A good introduction to the world view of Deleuze & Guatarri is through their concept of the rhizome. The nonhierarchical, decentralized process of growth of a rhizome appears isomorphic with the development and proliferation of the Tale of the Tribe. Their essay on the rhizome, initially published separately, later became incorporated as the introduction to A Thousand Plateaus.
A primary characteristic of some of the more integral members of the Tribe involves their use of multiple meaning and multiple levels of meaning in the same word, phrase or sentence. They can seem very punny guys. James Joyce, who gets more air time in FOTTOTT than anyone else apart from Wilson, leads in this area with Aleister Crowley not far behind. Most or all of Wilson's fictional writings appear rife with multiplicity of meaning. This characteristic receives further elucidation in a future post.

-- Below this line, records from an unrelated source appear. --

(** A poll that is handed messages runs its loop over them. *)
Lemma poll_runs_loop k e d b :
  bot d = Some b ->
  observedBy e d <> [] ->
  pollCall k e d
  = match k with
    | PersonalPoll => personalConfigLoop
    | GroupPoll => groupDetectionLoop
    end (observedBy e d) e (afterFetch e (countPoll d)).
Proof.
  intros Hb Hne.
  destruct (poll_fetch k e d b Hb) as (n & Hn & Hrecv & _ & Hcall).
  rewrite Hcall. unfold bind at 1. rewrite Hn.
  destruct (fetch e) as [|pending] eqn:F;
    [unfold observedBy in Hne; rewrite F in Hne; now elim Hne|].
  assert (Hb0 : bot (countPoll d) = Some b) by exact Hb.
  rewrite (getNewUpdates_count e (countPoll d) b pending Hb0 F) in Hn.
  injection Hn as <-.
  assert (Hobs : observedBy e (countPoll d) = observedBy e d) by reflexivity.
  rewrite Hobs in *.
  assert (0 < Z.of_nat (List.length (observedBy e d))).
  { destruct (observedBy e d); [now elim Hne | cbn [List.length]; lia]. }
  destruct Hrecv as [Hle|Hrecv]; [lia|].
  replace (Z.of_nat (List.length (observedBy e d)) <=? 0) with false
    by (symmetry; apply Z.leb_gt; lia).
  unfold bind. rewrite Hrecv. reflexivity.
Qed.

Deleuze & Guattari also communicate multiple meanings in simple and elaborate ways. For instance, the Rhizome piece starts with an illustration of an avant garde fragment of musical notation. The header on this notation reads "XIV piano piece for David Tudor 4." Deleuze & Guattari comprise two doors (Tudor) into multiple, philosophical, postmodern concepts and scenarios. Multi-level writers tend to be qabalistically fluent. This appears true with D & G. In the example given, XIV, 14 = the key number for the path of Daleth which connects Chokmah and Binah and gets associated with Venus. 4 = the numerical value of the letter Daleth and Daleth in English = door.
A theme that cycles around in FOTTOTT from Nietszche via Cosmic Trigger: we are all greater artists than we realize. In an essay on Michel Foucault, Deleuze wrote:
"It’s a question of 'doubling’ the play of forces, of a self-relation that allows us to resist, to elude power, to turn life or death against power. This, according to Foucault, is something the Greeks invented…it’s a matter of optional rules that make existence a work of art, rules at once ethical and aesthetic that constitute ways of existing or styles of life . It’s what Nietzsche discovered as the will to power operating artistically, inventing ‘new possibilities of life."
One of my favorite quotes from Fly's book:
Thus relativity, in the hands of James Joyce, is translated from the realm of mathematics and operationalist volumes of philosophy into a living laboratory, a living zoo or circus where no single word can define meaning concretely, yet a string of them together can cast a powerful message to the reader.
My question becomes: what grows? If we indeed find ourselves in a living laboratory, and I agree we do, how do we describe what grows? The attempt to define this may benefit the process. We'll put this under the microscope, or the telescope, in the next installment here regarding The Tale of the Tribe.